On the Salesforce platform, you cannot deploy code to your production org without meeting code coverage metrics. Code coverage is a measure of the extent to which the code is evaluated by Apex tests, which validate that it behaves the way you expect it to in different situations. Questions about Apex testing and code coverage are so common on Salesforce Stack Exchange that I wrote two standard articles about them.

Many solutions you'll find written about on blogs don't come with tests that prove they do what they are supposed to do. I'm sure there are many reasons for this: some authors may feel tests are extraneous to the point they're trying to make; others, correctly, assess that they cannot provide tests that will work for every org. Testing highlights the fact we touched on above: all of the automation, including code, in your org is interconnected. Testing code in isolation without DML and applying dependency injection are software engineering strategies to limit this interconnection, but that's not something you'll usually spot in a code sample.

Tests aren't one-to-one with solutions. Again, these are not puzzle pieces to be snapped together. Tests in many cases need to take into account the org environment in which the code executes: what fields are required on what objects; what other triggers and flows exist. Constructing a good suite of tests (and it is almost always a suite, not just one test: you need to know how the code behaves with one record, with many records, with empty field values, with different input conditions simulating real user actions) requires an in-depth understanding of the code itself and the environment in which it executes.

The platform enforces testing as a quantitative rubric (you must meet a coverage threshold). It's also a great qualitative rubric: if you're not comfortable writing tests for a piece of code, you should on no account be deploying that code!

What You Should Do Instead of Copying and Pasting Apex

You want the best outcome for your organization, and you want to deliver as much value as you can to support your users. Here's some routes you can pursue that honor that goal, without incurring code-based risk that you're not equipped to mitigate.

As an admin or declarative developer, part of the value that you bring to the organization is your risk-assessment capability and your ability to communicate with your stakeholders about technical solutions. Use those skills here!

Whichever way you go, you can clearly define the risk landscape for your org: how the solution will scale, what the maintenance story and costs will look like, and what the timeline to completion might be.

As a junior developer, or an aspiring developer, you might want to dive into the code, even if you're not completely comfortable with the shape of the solution. That's great! Don't just copy and paste, though: take solutions you find as opportunities to dig in and understand what makes Solution A strong, or Solution B risky. Be inspired by solutions you see as you write your own code. And make sure you do so in a context where you can get the review and guidance you need to ensure you deliver a safe, performant, best-practice solution.

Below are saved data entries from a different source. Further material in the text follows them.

(* ================================================================== *)
(** * Rounding error of the class average *)

(** Position of a remainder [R] in [0, D) as the two bits of a shift
    record tell it. *)
Definition loc_sem (r s : bool) (R D : Z) : Prop :=
  0 <= R < D /\
  match r, s with
  | false, false => R = 0
  | false, true => 0 < 2 * R < D
  | true, false => 2 * R = D
  | true, true => D < 2 * R
  end.

(** The record [x] holds the integer part of [N / D] and the position of
    the rest. *)
Definition shr_inv (N D : Z) (x : shr_record) : Prop :=
  0 <= shr_m x /\
  exists R, N = shr_m x * D + R /\ loc_sem (shr_r x) (shr_s x) R D.

(** A positive normal number: full-width mantissa, exponent in range. *)
Definition normal (prec emax : Z) (m : positive) (e : Z) : Prop :=
  2 ^ (prec - 1) <= Zpos m < 2 ^ prec /\ emin prec emax <= e.

(** The value of a float in units of 2^-64 (an integer for the floats of
    exponent at least -64). *)
Definition f32_units (x : float) : Z :=
  match x with
  | S754_finite s m e => (if s then Zneg m else Zpos m) * 2 ^ (e + 64)
  | _ => 0
  end.

(** Zero, or a positive normal float of exponent at least -27: the
    averages of valid records and their running sums. *)
Definition f32_ok (x : float) : Prop :=
  x = S754_zero false
  \/ exists m e, x = S754_finite false m e /\ normal f32_prec f32_emax m e /\ -27 <= e.

(** The exact sum of a list of floats, in the same units. *)
Definition units_sum (l : list float) : Z := fold_right Z.add 0 (map f32_units l).

(** The counts: 1 .. MAX_STUDENTS converted to float. *)
Definition check_count (n : Z) : bool :=
  match f32_of_int n with
  | S754_finite false m e =>
      (2 ^ 23 <=? Zpos m) && (Zpos m <? 2 ^ 24) && (-23 <=? e) && (e <=? -14)
      && (Zpos m =? n * 2 ^ (- e))
  | _ => false
  end.

(** The average [recompute] derives from the sum [sum] of [n] valid scores:
    zero or a positive normal float of at most 100. *)
Definition check_average_ok (n sum : Z) : bool :=
  match f32_div (f32_of_int sum) (f32_of_int n) with
  | S754_zero false => true
  | S754_finite false m e =>
      (2 ^ 23 <=? Zpos m) && (Zpos m <? 2 ^ 24) && (-27 <=? e) && (e <=? 0)
      && (Zpos m * 2 ^ (e + 64) <=? 100 * 2 ^ 64)
  | _ => false
  end.

(** The unit as a rational: 2^64 units make one. *)
Definition two64 : Q := inject_Z (2 ^ 64).


(* ================================================================== *)
(** * Searching by name *)

(** The inner loop of [containsIgnoreCase], from the position [p] of the
    haystack: the index [i] it stops at, that is how many leading
    characters of [p] match those of the needle, letter case apart. *)
Fixpoint match_length (p needle : list char) : nat :=
  match needle, p with
  | n :: needle', c :: p' =>
      if tolower c =? tolower n then S (match_length p' needle') else O
  | _, _ => O
  end.

(** [for (p = haystack; *p; ++p) { ...; if (i == nlen) return 1; } return 0;] *)
Fixpoint contains_from (p needle : list char) : Z :=
  match p with
  | [] => 0
  | _ :: p' =>
      if Nat.eqb (match_length p needle) (length needle) then 1
      else contains_from p' needle
  end.

Definition containsIgnoreCase (haystack needle : list char) : Z :=
  match needle with
  | [] => 1
  | _ => contains_from haystack needle
  end.

(* ================================================================== *)
(** * The table on the screen *)

Definition endl : list char := [ch "010"%char].

(** A conversion with the flag [-] and the field width [w]: the text,
    then spaces up to the width. *)
Definition pad_right (w : nat) (l : list char) : list char :=
  l ++ repeat (ch " "%char) (w - length l).

(** ["%-6s  %-25s  %-8s  %-8s  %-5s\n"] on the five column titles, then
    the rule under them. *)
Definition fmt_table_head : list char :=
  pad_right 6 (cstr "Roll") ++ cstr "  " ++ pad_right 25 (cstr "Name") ++ cstr "  "
  ++ pad_right 8 (cstr "Subjects") ++ cstr "  " ++ pad_right 8 (cstr "Average")
  ++ cstr "  " ++ pad_right 5 (cstr "Grade") ++ endl
  ++ cstr "------  -------------------------  --------  --------  -----" ++ endl.

Definition printTableHeader : list char := endl ++ fmt_table_head.

(** ["%-6d  %-25.25s  %-8d  %-8.2f  %-5c\n"]: at most 25 characters of
    the name are printed. *)
Definition printStudentRow (s : Student) : list char :=
  pad_right 6 (fmt_d (roll s)) ++ cstr "  "
  ++ pad_right 25 (firstn 25 (name s)) ++ cstr "  "
  ++ pad_right 8 (fmt_d (subjectCount s)) ++ cstr "  "
  ++ pad_right 8 (fmt_2f (average s)) ++ cstr "  "
  ++ pad_right 5 [grade s] ++ endl.

(** [listAll]: the text it prints. *)
Definition listAll (st : Store) : list char :=
  match st with
  | [] => cstr "No records to display." ++ endl
  | _ => printTableHeader ++ fold_left (fun out s => out ++ printStudentRow s) st []
  end.

(** The marks as [searchByRoll] prints them:
    [for (i = 0; i < subjectCount; ++i) { "%d"; if (i != subjectCount - 1) ", " }] *)
Definition fmt_marks_detail (s : Student) : list char :=
  fold_left (fun out i =>
               out ++ fmt_d (nth i (marks s) 0)
                   ++ (if Z.of_nat i =? subjectCount s - 1 then [] else cstr ", "))
            (seq 0 (Z.to_nat (subjectCount s))) [].

(** [searchByRoll]: [r] is the roll [inputIntInRange] returned; the text
    printed after that dialogue (on an empty array, instead of it). *)
Definition searchByRoll (st : Store) (r : Z) : list char :=
  match st with
  | [] => cstr "No records." ++ endl
  | _ =>
      let idx := findIndexByRoll st r in
      if idx <? 0 then cstr "No student with roll " ++ fmt_d r ++ cstr "." ++ endl
      else
        let s := nth (Z.to_nat idx) st zeroStudent in
        printTableHeader ++ printStudentRow s
        ++ cstr "Marks: " ++ fmt_marks_detail s ++ endl
  end.

(** One turn of the loop of [searchByName]: the text so far and [hits]. *)
Definition search_step (q : list char) (acc : list char * Z) (s : Student)
  : list char * Z :=
  if containsIgnoreCase (name s) q =? 0 then acc
  else (fst acc ++ printStudentRow s, snd acc + 1).

(** [searchByName]: [q] is the line read for the query; the text printed. *)
Definition searchByName (st : Store) (q : list char) : list char :=
  match st with
  | [] => cstr "No records." ++ endl
  | _ =>
      cstr "Enter name (or part of it): "
      ++ match q with
         | [] => cstr "Query empty." ++ endl
         | _ =>
             let '(out, hits) := fold_left (search_step q) st (printTableHeader, 0) in
             if hits =? 0
             then out ++ cstr "No matches for " ++ [34] ++ q ++ [34] ++ cstr "." ++ endl
             else out
         end
  end.

(* ================================================================== *)
(** * The report file *)

(** One turn of the second loop of [exportReport]: the running sum and
    the two indices. *)
Definition export_step (st : Store) (acc : float * nat * nat) (i : nat)
  : float * nat * nat :=
  let '(sum, top, low) := acc in
  let a := average (nth i st zeroStudent) in
  (f32_add sum a,
   if f32_gt a (average (nth top st zeroStudent)) then i else top,
   if f32_lt a (average (nth low st zeroStudent)) then i else low).

(** ["Roll %d (%s) Avg %.2f\n"] after a label. *)
Definition fmt_extreme (label : list char) (s : Student) : list char :=
  label ++ cstr "Roll " ++ fmt_d (roll s) ++ cstr " (" ++ name s ++ cstr ") Avg "
  ++ fmt_2f (average s) ++ endl.

(** The five lines written after the table. *)
Definition fmt_summary (n : Z) (avg : float) (top low : Student) : list char :=
  endl ++ cstr "--- Summary ---" ++ endl
  ++ cstr "Total students : " ++ fmt_d n ++ endl
  ++ cstr "Class average  : " ++ fmt_2f avg ++ endl
  ++ fmt_extreme (cstr "Topper         : ") top
  ++ fmt_extreme (cstr "Lowest         : ") low.

Definition report_banner : list char :=
  cstr "==============================================" ++ endl
  ++ cstr "          Student Management Report           " ++ endl
  ++ cstr "==============================================" ++ endl ++ endl.

(** [exportReport]: the contents it gives the report file, which it is
    taken to open; on an empty array it writes no file.  The rows have
    the format of [printStudentRow]. *)
Definition exportReport (st : Store) : option (list char) :=
  match st with
  | [] => None
  | _ =>
      let '(sum, top, low) :=
        fold_left (export_step st) (seq 0 (length st)) (S754_zero false, O, O) in
      let avg := f32_div sum (f32_of_int (studentCount st)) in
      Some (report_banner ++ fmt_table_head
            ++ fold_left (fun out s => out ++ printStudentRow s) st []
            ++ fmt_summary (studentCount st) avg
                           (nth top st zeroStudent) (nth low st zeroStudent))
  end.

(* ================================================================== *)
(** * Reading the keyboard *)

(** [safeGets(buf, size)] on the input [stdin]: the string left in [buf]
    and the rest of the input; at the end of the input [fgets] fails and
    [buf] is not written. *)
Definition safeGets (size : Z) (stdin : list char) : option (list char) * list char :=
  match fgets size stdin with
  | None => (None, stdin)
  | Some (line, rest) =>
      let s := c_string line in
      (Some (match rev s with
             | c :: r => if c =? 10 then rev r else s
             | [] => s
             end), rest)
  end.

(** What [scanf("%d", &x)] does: a number stored, or no number found
    (the call returns 0 or [EOF]). *)
Inductive scan :=
| Scanned (x : Z)
| NoMatch.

Your company should situate you in a team context where you can find review and resources from more senior developers. If they aren't doing that for you, you're in a situation that might put you at risk, both immediately in the context of completing high-risk assignments and in long-term risk to your career development. Take advantage of community resources like Trailblazer groups and online communities — but don't hesitate to consider if you might grow your career more effectively in a context where you have a supportive team to help you grow.

But please don't copy and paste code into your org.